'''

Lemma cut_table_ok r n tags t f ix i c :
  vm_ok tags t → is_root tags r → tags !! f = Some (OUser r, ix) → length ix = n → links t f i c →
  tags !! c = Some (OUser r, ix ++ [i]) → in_table i → (∀ j, in_table j → present (rd t c j) = false) →
  r ≠ kernel_pml4_phys t →
  let t' := wr f i 0 (free_owned c t) in
  torn r n tags t (delete c tags) t' ∧ present (rd t' f i) = false.
Proof.
  intros Hok Hr Hf Hn Hlk Hc Hi Hempty Hkr t'.
  assert (Hno : ∀ d j, tags !! d ≠ Some (OUser r, (ix ++ [i]) ++ [j])).
  { intros d j Hd. destruct (vk_linked _ _ Hok d r _ j Hd) as (c2 & Hc2 & Hj & Hp & _).
    rewrite (vk_inj _ _ Hok c2 c r _ Hc2 Hc), Hempty in Hp by done. done. }
  destruct (vk_frame _ _ Hok c _ Hc) as [[Hc0 Hcm] _].
  pose proof (cut_wf tags t f r ix i c Hok Hf Hlk Hc Hno) as Hok1.
  destruct (free_untagged (delete c tags) (wr f i 0 t) c Hok1 ltac:(lia) Hcm (lookup_delete_eq _ _))
    as (Hok2 & Hsame & Hregs & Htot & Hmono & Hnew & Hdata & Hfr).
  unfold t'. rewrite free_wr. set (t2 := free_owned c (wr f i 0 t)) in *.
  assert (Hrd : ∀ f' j, rd t2 f' j = if decide (f' = f ∧ j = i) then 0 else rd t f' j).
  { intros f' j. rewrite Hsame. apply rd_wr. }
  assert (Hix : ix ++ [i] ≠ []) by (by destruct ix).
  assert (Hfree : is_free (frames t2) (c / PAGE_SIZE)) by (apply Hfr; exact (vk_user _ _ Hok c r _ Hc Hix Hkr)).
  split; [|rewrite Hrd; by rewrite decide_True].
  constructor; try done.
  - apply delete_subseteq.
  - intros f' g Hf' Hg. rewrite lookup_delete_ne; [done|]. intros <-. rewrite Hc in Hf'. simplify_eq. simpl in Hg.
    rewrite length_app in Hg. simpl in Hg. destruct Hg as [?|Hg]; [done|lia].
  - intros f' g j Hf' Hg. rewrite Hrd, decide_False; [done|]. intros [-> _]. rewrite Hf in Hf'. simplify_eq.
    simpl in Hg. destruct Hg; [done|lia].
  - intros j Hj. rewrite Hrd, decide_False; [done|]. intros [-> ->]. unfold is_root in Hr. rewrite Hf in Hr.
    injection Hr as ->. pose proof (vk_link _ _ Hok f (OUser f, []) i Hf ltac:(simpl; lia) Hi (proj1 Hlk)
      ltac:(by left)) as Hk. destruct Hlk as (_ & _ & Hlk). rewrite Hlk, Hc in Hk. unfold kid in Hk. simpl in Hk.
    destruct (Z.leb_spec 256 i); [done|lia].
  - intros f' g j [_ Hg]%lookup_delete_Some. rewrite Hrd. by case_decide.
  - intros f' g Hf' [->|?]%lookup_delete_None; [done|congruence].
  - intros j [?| ->]%Hnew; [by left|right; left]. by exists c, (ix ++ [i]).
  - intros f' Hf'. rewrite Hdata. apply page_wr. congruence.
  - intros pt x j (Hpt & Hl & Hj & Hp & Hx) Hpg. destruct (decide (pt = c)) as [->|Hne].
    { rewrite Hempty in Hp by done. done. }
    left. rewrite lookup_delete_ne by done. split; [by rewrite Hpt|]. rewrite Hrd, decide_False; [done|].
    intros [-> ->]. rewrite Hf in Hpt. simplify_eq. pose proof (vk_len _ _ Hok c _ Hc) as Hlc.
    simpl in Hlc. rewrite length_app in Hlc. simpl in Hlc. lia.
Qed.
(** Writing an entry that is not present, or one that keeps the frame. *)
Lemma clear_iso tags held t root va pt :
  iso tags held t → is_root tags root → walk_pt root va t = Some pt → iso tags held (wr pt (PT_IDX va) 0 t).
Proof.
  intros Hi Hr Hw. destruct (walk_pt_tag tags t root va pt (is_vm _ _ _ Hi) Hr Hw) as (g & Hg & Hl & _).
  apply (iso_leaf tags held t pt g); try done.
  intros (r & ix & _ & _ & _ & _ & Hpr & _). rewrite rd_wr, decide_True in Hpr by done. done.
Qed.

Lemma protect_iso tags held t va flags root :
  iso tags held t → is_root tags root → flags_ok flags →
  iso tags held (vmm_protect_page_into va flags root t).2.
Proof.
  intros Hi Hr Hfl. unfold vmm_protect_page_into, root_or_kernel.
  destruct (vk_frame _ _ (is_vm _ _ _ Hi) root _ Hr) as [[Hr0 _] _].
  destruct (Z.eqb_spec root PHYS_NULL) as [->|_]; [unfold PHYS_NULL in Hr0; lia|].
  destruct (walk_pt root va t) as [pt|] eqn:Hw; [|done]. cbv zeta.
  destruct (present (rd t pt (PT_IDX va))) eqn:Hp; cbn [negb snd]; [|done].
  destruct (walk_pt_tag tags t root va pt (is_vm _ _ _ Hi) Hr Hw) as (g & Hg & Hl & _).
  set (e := rd t pt (PT_IDX va)) in *. fold (new_entry e flags).
  assert (Hfe : pte_frame (new_entry e flags) = pte_frame e).
  { unfold new_entry. by rewrite pte_frame_lor, pte_frame_mask, (proj2 Hfl), Z.lor_0_r. }
  apply (iso_leaf tags held t pt g); [done..|apply new_entry_u64; [apply (vk_word _ _ (is_vm _ _ _ Hi))|apply Hfl]|].
  intros (r & ix & Hne & Hpt & Hlx & Hix & _ & Hx). rewrite Hfe.
  assert (Hu : user_entry tags t pt (PT_IDX va)) by (exists r, ix; by split_and!; try apply Hix).
  destruct (is_data _ _ _ Hi pt _ Hu) as [? ?]. split_and!; [done..|]. intros pt' i' Hu' Hd He.
  apply Hd. destruct (is_once _ _ _ Hi pt' i' pt (PT_IDX va) Hu' Hu He) as [-> ->]. done.
Qed.
(* ===== verification/PagingClone.v ===== *)
(** Forking an address space ([vmm_clone_user_as] of [kernel/mm/paging.c], defined in
    [Paging]): the child has a copy of its own of every user page of the parent, the parent
    and every other address space are as before, and a failure leaves no child behind.

    The walk visits the pages in the order of their addresses: the invariant of its loops
    says that the pages below the current address are copied and the rest of the child is
    empty. *)

From S2P Require Import Prelude Bitmap Pmm Paging PagingSpec PagingDestroy PagingIso.

Lemma pte_flags_ok e : 0 ≤ e < 2 ^ 64 → flags_ok (pte_flags e).
Proof.
  intros He. unfold flags_ok. split.
  - unfold pte_flags. change (u64 (Z.lnot PAGE_MASK)) with (Z.ones 12). rewrite Z.land_ones by lia.
    change PAGING_NX with (Z.shiftl 1 63).
    assert (Hb : Z.land e (Z.shiftl 1 63) = 0 ∨ Z.land e (Z.shiftl 1 63) = 2 ^ 63).
    { destruct (Z.testbit e 63) eqn:E; [right|left]; apply Z.bits_inj'; intros n Hn; rewrite Z.land_spec.
      - change (Z.shiftl 1 63) with (2 ^ 63). rewrite Z.pow2_bits_eqb by lia.
        destruct (Z.eqb_spec 63 n) as [<-|]; [by rewrite E|by rewrite andb_false_r].
      - change (Z.shiftl 1 63) with (2 ^ 63). rewrite Z.pow2_bits_eqb, Z.bits_0 by lia.
        destruct (Z.eqb_spec 63 n) as [<-|]; [by rewrite E|by rewrite andb_false_r]. }
    assert (Hm : 0 ≤ e mod 2 ^ 12 < 4096) by (apply Z.mod_pos_bound; lia).
    destruct Hb as [-> | ->]; [rewrite Z.lor_0_r; lia|]. rewrite Z.lor_comm, (lor_low (2 ^ 63) _ 12) by (done || lia). lia.
  - unfold pte_flags. rewrite pte_frame_lor. unfold pte_frame.
    rewrite <- !Z.land_assoc. change (Z.land (u64 (Z.lnot PAGE_MASK)) _) with 0.
    change (Z.land PAGING_NX _) with 0. by rewrite !Z.land_0_r.
Qed.

Lemma translate_word tags t root va e : vm_ok tags t → translate t root va = Some e → 0 ≤ e < 2 ^ 64.
Proof.
  intros Hok. rewrite translate_walk. destruct (walk_pt root va t); [|done]. cbv zeta.
  destruct (present _); [|done]. intros He. injection He as <-. apply (vk_word _ _ Hok).
Qed.
(* ===== verification/PagingSys.v ===== *)
(** The virtual memory manager as a system (definitions in [Paging]): the operations of
    [kernel/mm/paging.c] and the memory accesses of programs as the steps of a transition
    system, started by [init_paging] on the tables of the boot loader.  The properties of
    the single operations and what holds in every reachable state are at the end. *)

From stdpp Require Import relations.
From S2P Require Import Prelude Bitmap Pmm Paging PagingSpec PagingDestroy PagingIso PagingClone.

(** ** Start *)

(** The tables [init_paging] finds: one address space, in frames the allocator does not
    hand out, on a machine with physical addresses of 52 bits. *)
Record booted (tags : gmap Z tag) t : Prop := {
  bt_ok : vm_ok tags (mkVmm (frames t) (mem t) (Some (next_table (cr3 t))) (next_table (cr3 t)) (cr3 t) (cpu_cr3 t));
  bt_root : ∀ r, is_root tags r ↔ r = next_table (cr3 t);
  bt_small : total_pages (frames t) ≤ 2 ^ 40
}.

Lemma init_loop tags t root :
  vm_ok tags t → is_root tags root →
  match for_range 256 512 (λ i t,
          if present (rd t root i) then inr t else
          match alloc_page_virt t with
          | (None, _) => inl tt
          | (Some p, t) => inr (wr root i (Z.lor p 7) t)
          end) t with
  | inl _ => True
  | inr t' => ∃ tags', grown tags t tags' t' ∧ ∀ j, 256 ≤ j < 512 → present (rd t' root j) = true
  end.
Proof.
  intros Hok Hr. apply (for_range_rule (λ i t', ∃ tags', grown tags t tags' t' ∧
    ∀ j, 256 ≤ j < i → present (rd t' root j) = true) (λ _, True)) with (lo := 256) (hi := 512).
  { exists tags. split; [by apply grown_refl|]. intros. lia. }
  intros i t1 Hi (tags1 & A & Hp). pose proof (extends_lookup _ _ _ _ (gr_ext _ _ _ _ A) Hr) as Hr1.
  destruct (present (rd t1 root i)) eqn:E.
  { exists tags1. split; [done|]. intros j Hj. destruct (decide (j = i)) as [->|]; [done|]. apply Hp. lia. }
  pose proof (alloc_table_ok tags1 t1 (gr_ok _ _ _ _ A)) as Ha.
  destruct (alloc_page_virt t1) as [[p|] t2]; [|done]. destruct Ha as (B & _ & Hfr & Hrd).
  exists (<[p := kid (OUser root, []) i]> tags1). split.
  - eapply grown_trans; [done|]. apply (link_grown tags1 t1 t2); try done; [apply A|simpl; lia|unfold in_table; lia].
  - destruct Hfr as (Hn & [Hp0 Hpm] & _). destruct (link_entry p ltac:(lia) Hpm) as (_ & Hpr & _).
    assert (Hne : root ≠ p) by congruence.
    intros j Hj. rewrite rd_wr. case_decide as Hd; [done|]. rewrite Hrd, decide_False by done. apply Hp.
    destruct (decide (j = i)) as [->|]; [by destruct Hd|lia].
Qed.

'''

* _THE TASK_: Beginning with the very first line of the records above, please retype each line through the one that has "injection Hr as", and add nothing.

* _RESPONSE TO THIS TASK_:
Lemma cut_table_ok r n tags t f ix i c :
  vm_ok tags t → is_root tags r → tags !! f = Some (OUser r, ix) → length ix = n → links t f i c →
  tags !! c = Some (OUser r, ix ++ [i]) → in_table i → (∀ j, in_table j → present (rd t c j) = false) →
  r ≠ kernel_pml4_phys t →
  let t' := wr f i 0 (free_owned c t) in
  torn r n tags t (delete c tags) t' ∧ present (rd t' f i) = false.
Proof.
  intros Hok Hr Hf Hn Hlk Hc Hi Hempty Hkr t'.
  assert (Hno : ∀ d j, tags !! d ≠ Some (OUser r, (ix ++ [i]) ++ [j])).
  { intros d j Hd. destruct (vk_linked _ _ Hok d r _ j Hd) as (c2 & Hc2 & Hj & Hp & _).
    rewrite (vk_inj _ _ Hok c2 c r _ Hc2 Hc), Hempty in Hp by done. done. }
  destruct (vk_frame _ _ Hok c _ Hc) as [[Hc0 Hcm] _].
  pose proof (cut_wf tags t f r ix i c Hok Hf Hlk Hc Hno) as Hok1.
  destruct (free_untagged (delete c tags) (wr f i 0 t) c Hok1 ltac:(lia) Hcm (lookup_delete_eq _ _))
    as (Hok2 & Hsame & Hregs & Htot & Hmono & Hnew & Hdata & Hfr).
  unfold t'. rewrite free_wr. set (t2 := free_owned c (wr f i 0 t)) in *.
  assert (Hrd : ∀ f' j, rd t2 f' j = if decide (f' = f ∧ j = i) then 0 else rd t f' j).
  { intros f' j. rewrite Hsame. apply rd_wr. }
  assert (Hix : ix ++ [i] ≠ []) by (by destruct ix).
  assert (Hfree : is_free (frames t2) (c / PAGE_SIZE)) by (apply Hfr; exact (vk_user _ _ Hok c r _ Hc Hix Hkr)).
  split; [|rewrite Hrd; by rewrite decide_True].
  constructor; try done.
  - apply delete_subseteq.
  - intros f' g Hf' Hg. rewrite lookup_delete_ne; [done|]. intros <-. rewrite Hc in Hf'. simplify_eq. simpl in Hg.
    rewrite length_app in Hg. simpl in Hg. destruct Hg as [?|Hg]; [done|lia].
  - intros f' g j Hf' Hg. rewrite Hrd, decide_False; [done|]. intros [-> _]. rewrite Hf in Hf'. simplify_eq.
    simpl in Hg. destruct Hg; [done|lia].
  - intros j Hj. rewrite Hrd, decide_False; [done|]. intros [-> ->]. unfold is_root in Hr. rewrite Hf in Hr.
    injection Hr as ->. pose proof (vk_link _ _ Hok f (OUser f, []) i Hf ltac:(simpl; lia) Hi (proj1 Hlk)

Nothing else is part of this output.